The word "EMove" marks the lines to find; copy every such line from the data below.

(Dataset records)
-------

Lemma join_inj a x y : entry_name x → entry_name y → join a x = join a y → x = y.
Proof.
  intros Hx Hy. rewrite !join_entry by done.
  intros Heq. by do 2 apply String.app_inj in Heq.
Qed.

Lemma last_component_entry x : entry_name x → last_component x = x.
Proof. unfold entry_name. destruct x as [|a x]; [done|]. simpl. by intros ->. Qed.

Lemma last_component_sep a x : entry_name x → last_component (a +:+ "/" +:+ x) = x.
Proof.
  intros Hx. induction a as [|c a IH].
  - rewrite app_nil_l_s, app_cons, app_nil_l_s. simpl.
    by apply last_component_entry.
  - rewrite app_cons. cbn [last_component]. rewrite <-app_cons.
    by rewrite sexistsb_app, sexistsb_app, orb_true_r.
Qed.

Lemma last_component_join a x : entry_name x → last_component (join a x) = x.
Proof.
  intros Hx. rewrite join_entry by done.
  case_bool_decide as Ha; simpl.
  - subst a. rewrite !app_nil_l_s. by apply last_component_entry.
  - destruct (endswith a "/") eqn:Hend.
    + apply endswith_spec in Hend as [a' ->].
      rewrite app_nil_l_s, app_assoc_s. by apply last_component_sep.
    + by apply last_component_sep.
Qed.

Lemma join_last a b x y : entry_name x → entry_name y → join a x = join b y → x = y.
Proof.
  intros Hx Hy Heq. apply (f_equal last_component) in Heq.
  by rewrite !last_component_join in Heq.
Qed.

(** [splitext] commutes with a renaming of characters that leaves dots and
    separators alone. *)
Section Renaming.
Variable h : ascii → ascii.
Hypothesis h_dot : ∀ c, h c = "."%char ↔ c = "."%char.
Hypothesis h_sep : ∀ c, h c = "/"%char ↔ c = "/"%char.

Lemma rfind_from_smap c s i last :
  (∀ a, h a = c ↔ a = c) →
  rfind_from c (smap h s) i last = rfind_from c s i last.
Proof.
  intros Hc. revert i last. induction s as [|a s IH]; intros i last; [done|].
  simpl. rewrite IH. f_equal.
  by rewrite (bool_decide_ext _ _ (Hc a)).
Qed.

Lemma sdrop_smap n s : sdrop n (smap h s) = smap h (sdrop n s).
Proof. revert s. induction n as [|n IH]; intros [|a s]; simpl; auto. Qed.

Lemma stake_smap n s : stake n (smap h s) = smap h (stake n s).
Proof. revert s. induction n as [|n IH]; intros [|a s]; simpl; auto. by rewrite IH. Qed.

Lemma sexistsb_smap p s : sexistsb p (smap h s) = sexistsb (λ c, p (h c)) s.
Proof. induction s as [|a s IH]; [done|]. simpl. by rewrite IH. Qed.

Lemma sexistsb_ext p q s : (∀ c, p c = q c) → sexistsb p s = sexistsb q s.
Proof. intros Hpq. induction s as [|a s IH]; [done|]. simpl. by rewrite IH, Hpq. Qed.

Lemma splitext_smap p :
  splitext (smap h p) = (smap h (splitext p).1, smap h (splitext p).2).
Proof.
  unfold splitext, rfind, slice.
  rewrite !rfind_from_smap by done.
  rewrite !sdrop_smap, !stake_smap, sexistsb_smap.
  rewrite (sexistsb_ext _ (λ c, negb (bool_decide (c = "."%char)))).
  - by destruct (_ && _).
  - intros c. f_equal. apply bool_decide_ext, h_dot.
Qed.

Lemma entry_name_smap x : entry_name x → entry_name (smap h x).
Proof.
  unfold entry_name. rewrite sexistsb_smap. intros Hx.
  rewrite (sexistsb_ext _ (λ c, bool_decide (c = "/"%char))); [done|].
  intros c. apply bool_decide_ext, h_sep.
Qed.

End Renaming.

Lemma replace_underscore_dot c :
  (if bool_decide (c = "_"%char) then " "%char else c) = "."%char ↔ c = "."%char.
Proof. case_bool_decide; [by subst|done]. Qed.

Lemma replace_underscore_sep c :
  (if bool_decide (c = "_"%char) then " "%char else c) = "/"%char ↔ c = "/"%char.
Proof. case_bool_decide; [by subst|done]. Qed.

Lemma splitext_replace filename :
  splitext (replace "_" " " filename)
  = (replace "_" " " (splitext filename).1, replace "_" " " (splitext filename).2).
Proof.
  apply splitext_smap; [apply replace_underscore_dot|apply replace_underscore_sep].
Qed.

Lemma entry_name_replace x : entry_name x → entry_name (replace "_" " " x).
Proof. apply entry_name_smap, replace_underscore_sep. Qed.

(** An extension that reads [.pdf] in lower case holds no underscore. *)
Lemma replace_pdf_ext ext : lower ext = ".pdf" → replace "_" " " ext = ext.
Proof.
  destruct ext as [|c1 [|c2 [|c3 [|c4 [|c5 ext]]]]]; try done.
  intros [= H1 H2 H3 H4]. unfold replace. simpl.
  repeat case_bool_decide; subst; done.
Qed.

Lemma routed_ext_replace filename :
  lower (splitext filename).2 = ".pdf" → routed_ext (replace "_" " " filename).
Proof.
  intros Hpdf. unfold routed_ext.
  rewrite splitext_replace. simpl. rewrite (replace_pdf_ext _ Hpdf), Hpdf.
  rewrite !elem_of_cons. tauto.
Qed.

Lemma pdf_folder_name_spec name :
  pdf_folder_name name = default "Unknown" (second_field name).
Proof.
  unfold pdf_folder_name, second_field. rewrite split_before_after.
  destruct (after "_" name) as [rest|]; [|done].
  by rewrite split_before_after.
Qed.

End PathFacts.

(** ** Properties of [move_files] *)

Section Router.
Context {W : Type} `{OS W}.
Import Py PosixPath Run.

Ltac run := unfold mbind, M_bind, mret, M_ret, bind, ret, lift, read, ask, call, print in *.

Lemma pdf_not_data : ".pdf" ∉ [".xlsx"; ".xls"; ".csv"].
Proof. rewrite !not_elem_of_cons. split_and!; [done..|apply not_elem_of_nil]. Qed.

Lemma routed_ext_data filename :
  lower (splitext filename).2 ∈ [".xlsx"; ".xls"; ".csv"] → routed_ext filename.
Proof. unfold routed_ext. rewrite !elem_of_cons. tauto. Qed.

Lemma routed_ext_pdf filename : lower (splitext filename).2 = ".pdf" → routed_ext filename.
Proof. unfold routed_ext. rewrite !elem_of_cons. tauto. Qed.

Lemma not_routed_ext filename :
  ¬ routed_ext filename →
  (lower (splitext filename).2 ∉ [".xlsx"; ".xls"; ".csv"]) ∧
  (lower (splitext filename).2 ≠ ".pdf").
Proof. intros Hext. split; intros ?; apply Hext; auto using routed_ext_data, routed_ext_pdf. Qed.

Lemma route_pdf src data docs filename (st : state W) :
  os_path_isfile (join src filename) (world st) = true →
  lower (splitext filename).2 = ".pdf" →
  route src data docs filename st =
  (ensure_folder_exists (join docs (pdf_folder_name (splitext filename).1));;
   call (EMove (join src filename)
               (join (join docs (pdf_folder_name (splitext filename).1))
                     (replace "_" " " filename)))
        (shutil_move (join src filename)
               (join (join docs (pdf_folder_name (splitext filename).1))
                     (replace "_" " " filename)))) st.
Proof.
  intros Hfile Hpdf. unfold route, mbind, M_bind.
  unfold bind at 1, ask. rewrite Hfile. simpl. rewrite Hpdf.
  rewrite bool_decide_eq_false_2 by apply pdf_not_data.
  by rewrite bool_decide_eq_true_2.
Qed.

Lemma route_unrouted src data docs filename (st : state W) :
  ¬ routed_ext filename → route src data docs filename st = (Ok (), st).
Proof.
  intros Hext. unfold route. run.
  destruct (os_path_isfile _ _); [|done].
  apply not_routed_ext in Hext as [Hdata Hpdf].
  rewrite bool_decide_eq_false_2 by done.
  by rewrite bool_decide_eq_false_2.
Qed.

Lemma issues_route_any src data docs filename :
  issues (λ _, True) (route src data docs filename).
Proof.
  unfold route. apply issues_bind; [apply issues_ask|]. intros []; [|apply issues_ret].
  case_bool_decide; [|case_bool_decide; [|apply issues_ret]].
  - apply issues_bind; [by apply issues_ensure_folder_exists|]. intros _.
    by apply issues_call.
  - apply issues_bind; [by apply issues_ensure_folder_exists|]. intros _.
    by apply issues_call.
Qed.

(** C8, as the code has it.  For a regular file whose extension reads .pdf
    in lower case, the iteration of [move_files] on it makes sure the folder
    exists and then moves the file to [Documents/<folder>/<name with each
    underscore replaced by a space>], where <folder> is the text that follows
    the first underscore of the name without its extension, up to the next
    underscore or to the end of that name, and is Unknown when that name has
    no underscore; the calls of that iteration are part of the calls of the
    loop; 123_judgment_2024.pdf goes to
    Documents/judgment/123 judgment 2024.pdf. *)
Theorem pdf_moved_to_documents src data docs filename (st : state W) :
  os_path_isfile (join src filename) (world st) = true →
  lower (splitext filename).2 = ".pdf" →
  let folder := default "Unknown" (second_field (splitext filename).1) in
  let subfolder := join docs folder in
  let destination := join subfolder (replace "_" " " filename) in
  route src data docs filename st =
    (ensure_folder_exists subfolder;;
     call (EMove (join src filename) destination)
          (shutil_move (join src filename) destination)) st ∧
  (∀ st1, ensure_folder_exists subfolder st = (Ok (), st1) →
     trace (route src data docs filename st).2
     = trace st1 ++ [EMove (join src filename) destination]) ∧
  (∀ earlier later st0,
     for_ earlier (route src data docs) st0 = (Ok (), st) →
     ∃ rest, trace (for_ (earlier ++ filename :: later) (route src data docs) st0).2
             = trace (route src data docs filename st).2 ++ rest) ∧
  join (join "Documents"
             (default "Unknown" (second_field (splitext "123_judgment_2024.pdf").1)))
       (replace "_" " " "123_judgment_2024.pdf")
  = "Documents/judgment/123 judgment 2024.pdf".
Proof.
  intros Hfile Hpdf folder subfolder destination.
  pose proof (route_pdf src data docs filename st Hfile Hpdf) as Hroute.
  rewrite pdf_folder_name_spec in Hroute. fold folder subfolder destination in Hroute.
  split_and!; [done| | |done].
  - intros st1 Hensure. rewrite Hroute. unfold mbind, M_bind, bind. rewrite Hensure.
    unfold call. by destruct (shutil_move _ _ _).
  - intros earlier later st0 Hearlier. rewrite for_app. unfold bind at 1.
    rewrite Hearlier. simpl. unfold bind.
    destruct (route src data docs filename st) as [[[]|e] st2]; simpl.
    + destruct (issues_for (λ _, True) later (route src data docs)) with (st := st2)
        as (rest & Hrest & _); [|by exists rest].
      intros f _. apply issues_route_any.
    + exists []. by rewrite app_nil_r.
Qed.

-------

### Response to the exercise:
   call (EMove (join src filename)
     call (EMove (join src filename) destination)
     = trace st1 ++ [EMove (join src filename) destination]) ∧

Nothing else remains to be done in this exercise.